* [Work to complete]
What you need to produce from the material below is an exact transcription of the lines from the one with "Fixpoint toLowerCase (s" through the one with "Fixpoint trimEnd (s", both included, and no other line.

* [Data for this task]
################

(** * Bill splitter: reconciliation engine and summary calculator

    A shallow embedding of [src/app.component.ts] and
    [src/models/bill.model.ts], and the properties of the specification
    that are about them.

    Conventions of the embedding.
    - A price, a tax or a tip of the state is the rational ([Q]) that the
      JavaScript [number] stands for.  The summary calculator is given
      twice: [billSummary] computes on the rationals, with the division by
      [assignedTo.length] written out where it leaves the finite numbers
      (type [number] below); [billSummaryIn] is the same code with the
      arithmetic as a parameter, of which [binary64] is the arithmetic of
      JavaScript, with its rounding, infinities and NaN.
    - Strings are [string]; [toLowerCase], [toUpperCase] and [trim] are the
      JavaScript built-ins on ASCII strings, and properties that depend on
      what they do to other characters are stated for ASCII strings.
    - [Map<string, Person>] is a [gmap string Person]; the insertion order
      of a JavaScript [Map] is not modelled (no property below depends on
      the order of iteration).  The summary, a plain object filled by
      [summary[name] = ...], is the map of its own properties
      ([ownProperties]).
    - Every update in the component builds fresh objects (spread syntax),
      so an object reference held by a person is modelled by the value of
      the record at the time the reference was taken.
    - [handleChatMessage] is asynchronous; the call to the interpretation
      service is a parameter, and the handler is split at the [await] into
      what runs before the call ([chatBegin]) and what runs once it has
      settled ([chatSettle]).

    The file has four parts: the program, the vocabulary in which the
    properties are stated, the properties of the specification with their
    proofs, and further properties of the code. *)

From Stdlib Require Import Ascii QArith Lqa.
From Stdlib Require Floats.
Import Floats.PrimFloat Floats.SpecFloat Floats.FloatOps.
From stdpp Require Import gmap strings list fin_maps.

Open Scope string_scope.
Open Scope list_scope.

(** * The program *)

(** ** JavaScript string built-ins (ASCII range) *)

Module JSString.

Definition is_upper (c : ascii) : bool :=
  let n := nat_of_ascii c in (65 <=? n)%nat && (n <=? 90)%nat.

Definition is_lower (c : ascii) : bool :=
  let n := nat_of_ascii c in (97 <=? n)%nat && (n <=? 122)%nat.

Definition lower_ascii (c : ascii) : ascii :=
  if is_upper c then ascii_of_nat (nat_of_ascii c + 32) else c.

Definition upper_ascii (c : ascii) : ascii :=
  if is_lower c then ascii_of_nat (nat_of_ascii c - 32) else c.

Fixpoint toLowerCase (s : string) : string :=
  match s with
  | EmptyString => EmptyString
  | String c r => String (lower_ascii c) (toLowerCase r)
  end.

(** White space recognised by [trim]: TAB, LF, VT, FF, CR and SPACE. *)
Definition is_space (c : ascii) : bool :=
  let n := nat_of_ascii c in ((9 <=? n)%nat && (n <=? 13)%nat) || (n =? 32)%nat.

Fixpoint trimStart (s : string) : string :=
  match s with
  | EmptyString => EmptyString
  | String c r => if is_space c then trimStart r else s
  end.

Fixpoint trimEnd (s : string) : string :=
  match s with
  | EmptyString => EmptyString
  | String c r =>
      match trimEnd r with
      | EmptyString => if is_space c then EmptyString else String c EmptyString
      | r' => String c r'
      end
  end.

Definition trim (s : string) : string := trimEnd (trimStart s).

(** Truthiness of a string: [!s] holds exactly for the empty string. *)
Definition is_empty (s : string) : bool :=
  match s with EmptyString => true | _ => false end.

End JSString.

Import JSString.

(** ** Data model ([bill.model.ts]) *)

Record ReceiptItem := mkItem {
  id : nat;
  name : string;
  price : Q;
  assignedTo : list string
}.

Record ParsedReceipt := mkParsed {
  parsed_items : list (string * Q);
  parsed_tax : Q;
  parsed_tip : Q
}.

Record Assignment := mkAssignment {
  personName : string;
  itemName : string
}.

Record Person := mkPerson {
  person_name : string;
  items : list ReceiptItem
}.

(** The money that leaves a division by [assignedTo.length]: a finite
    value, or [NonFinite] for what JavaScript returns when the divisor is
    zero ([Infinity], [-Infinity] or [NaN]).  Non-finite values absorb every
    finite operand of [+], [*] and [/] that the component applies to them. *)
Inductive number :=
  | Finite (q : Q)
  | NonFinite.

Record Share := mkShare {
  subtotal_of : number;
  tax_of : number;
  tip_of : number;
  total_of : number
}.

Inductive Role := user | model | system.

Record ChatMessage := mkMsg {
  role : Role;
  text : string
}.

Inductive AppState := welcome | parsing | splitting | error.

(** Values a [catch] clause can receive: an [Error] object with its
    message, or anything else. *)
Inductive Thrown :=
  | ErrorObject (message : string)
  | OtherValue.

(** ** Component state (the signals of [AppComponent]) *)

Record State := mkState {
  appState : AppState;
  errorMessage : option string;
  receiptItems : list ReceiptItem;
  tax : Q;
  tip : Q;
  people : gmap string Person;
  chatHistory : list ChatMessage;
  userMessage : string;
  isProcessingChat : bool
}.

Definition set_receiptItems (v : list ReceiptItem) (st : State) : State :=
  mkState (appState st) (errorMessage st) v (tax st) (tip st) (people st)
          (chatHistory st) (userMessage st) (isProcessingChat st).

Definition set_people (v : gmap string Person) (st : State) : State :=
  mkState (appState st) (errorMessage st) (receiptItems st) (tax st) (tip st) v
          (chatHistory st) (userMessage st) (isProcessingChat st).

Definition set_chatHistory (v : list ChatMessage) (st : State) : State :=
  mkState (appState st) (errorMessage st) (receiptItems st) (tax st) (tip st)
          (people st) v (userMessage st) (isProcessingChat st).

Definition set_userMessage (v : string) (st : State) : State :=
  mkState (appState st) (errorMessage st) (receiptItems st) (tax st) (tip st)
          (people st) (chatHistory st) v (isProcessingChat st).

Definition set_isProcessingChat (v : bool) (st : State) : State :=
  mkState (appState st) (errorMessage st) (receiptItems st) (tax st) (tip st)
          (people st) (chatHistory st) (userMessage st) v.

################

* [Answer section]
Fixpoint toLowerCase (s : string) : string :=
  match s with
  | EmptyString => EmptyString
  | String c r => String (lower_ascii c) (toLowerCase r)
  end.

(** White space recognised by [trim]: TAB, LF, VT, FF, CR and SPACE. *)
Definition is_space (c : ascii) : bool :=
  let n := nat_of_ascii c in ((9 <=? n)%nat && (n <=? 13)%nat) || (n =? 32)%nat.

Fixpoint trimStart (s : string) : string :=
  match s with
  | EmptyString => EmptyString
  | String c r => if is_space c then trimStart r else s
  end.

Fixpoint trimEnd (s : string) : string :=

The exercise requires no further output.